Помимо приведённых данных, Табари сохранил ещё два сообщения, имеющих для нас также большое значение. Так, под 121 г.х. (=737 г. н.э.) в рассказе о совместных действиях против арабов среднеазиатских правителей и их союзника, кагана тюргешей известного Курсуля, Табари, между прочим, сообщает, что Курсуль выдавал в виде жалованья каждому воину «кусок шёлка, а каждый (кусок) стоил 25 дирхемов». [12] Второе сообщение, для нас не менее интересное, касается одежды самого Курсуля, о которой Табари пишет: «На нём были штаны из дибаджа, украшенные кругами, и плащ (каба) из атласа (фиринда), обшитого каймой из дибаджа...». [13]
Насколько нам известно, эти сообщения до сих пор не привлекли к себе внимания специалистов. Важность их очевидна, и мы позволим себе остановиться на них подробнее. Здесь очень интересны приводимые данные относительно цен на шёлковые ткани и связанные с ними термины.
При анализе персидского текста договора Кутейбы с Гуреком О.И. Смирнова, приводя сомнительные, как указывалось, сообщения Табари о пайкендском эпизоде, согласно которым 5000 кусков стоили один миллион дирхемов, замечает: «...Откуда следует, что в 706 г. (за шесть лет до взятия Самарканда) в Бухарских владениях кусок китайского шёлка стоил 200 дирхемов, т.е. в два раза дороже куска ткани диба». [14]

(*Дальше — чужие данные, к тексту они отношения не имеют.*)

Definition tx_merge_rel (text src tgt : string) (m : gmap string pyobj) : M unit := λ w,
  match cypher_merge (env w) text src tgt m (graph w) with
  | Ok g => (Ok (), set_graph g w)
  | Raise e => (Raise e, w)
  end.

Definition tx_names : M (list string) := λ w, (Ok (map node_name (nodes (graph w))), w).

Definition tx_longest_paths : M (list (list string)) := λ w,
  (Ok (cypher_longest_paths (graph w)), w).

(** ** [class Neo4jClient] *)

(** [verify_connection]: runs [RETURN 1]; logs and re-raises on failure. *)
Definition verify_connection : M unit :=
  try_except
    (session;; run_return_1)
    (λ e, log ERROR (VerifyFailed e);; raise e).

Definition driver_close : M unit := λ w,
  match _driver w with
  | Some d => (Ok (), set_driver (Some (mkDriver (S (close_calls d)))) w)
  | None => (Raise AttributeError, w)
  end.

(** [GraphDatabase.driver(uri, auth=(user, password))]: the library parses
    the URI and raises its configuration error for one it does not accept; it
    does not contact the server.  The driver keeps the credentials for its
    sessions: whether the server takes them is part of [server_up]. *)
Definition ConfigurationError : exn := OtherException "ConfigurationError".

Definition GraphDatabase_driver (uri user password : string) : M Driver := λ w,
  if driver_accepts (env w) uri then (Ok (mkDriver 0), w)
  else (Raise ConfigurationError, w).

(** [__init__] *)
Definition Neo4jClient_init (uri user password : string) : M unit :=
  (λ w, (Ok (), set_driver None w));;
  try_except
    (d ← GraphDatabase_driver uri user password;
     (λ w, (Ok (), set_driver (Some d) w));;
     verify_connection;;
     log INFO Connected)
    (λ e, log ERROR (ConnectFailed e);;
          (λ w, match _driver w with
                | Some _ => driver_close w
                | None => (Ok (), w)
                end);;
          raise e).

(** [close] *)
Definition close : M unit := λ w,
  match _driver w with
  | Some _ => (driver_close;; log INFO DriverClosed) w
  | None => log WARNING AlreadyClosed w
  end.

В полном арабском тексте договора, аудентичность которого не вызывает сомнения, термина «диба» нет совсем и, таким образом, с выводом О.И. Смирновой о ценах куска диба и китайского шёлка едва ли можно согласиться. Но особенно интересно сопоставление цены за кусок шёлка в договоре и в сообщении Табари об оплате воинов Курсулем. В сообщении говорится о его стоимости в 25 дирхемов, а в договоре он оценивается в 28. Это незначительное несовпадение, может быть, наиболее ярко свидетельствует о точности этих данных.
Примечательны приводимые термины для обозначения единиц измерения шёлковых тканей. В персидском тексте приводится нумеративный термин «джома», обозначающий не столько кусок, как перевела О.И. Смирнова, сколько «одежда». То же и в арабском тексте, в котором отмечается «большая одежда» и «малая одежда». Очевидно, мы имеем дело с кусками разных размеров, предназначенных для шитья различных комплектов одежды.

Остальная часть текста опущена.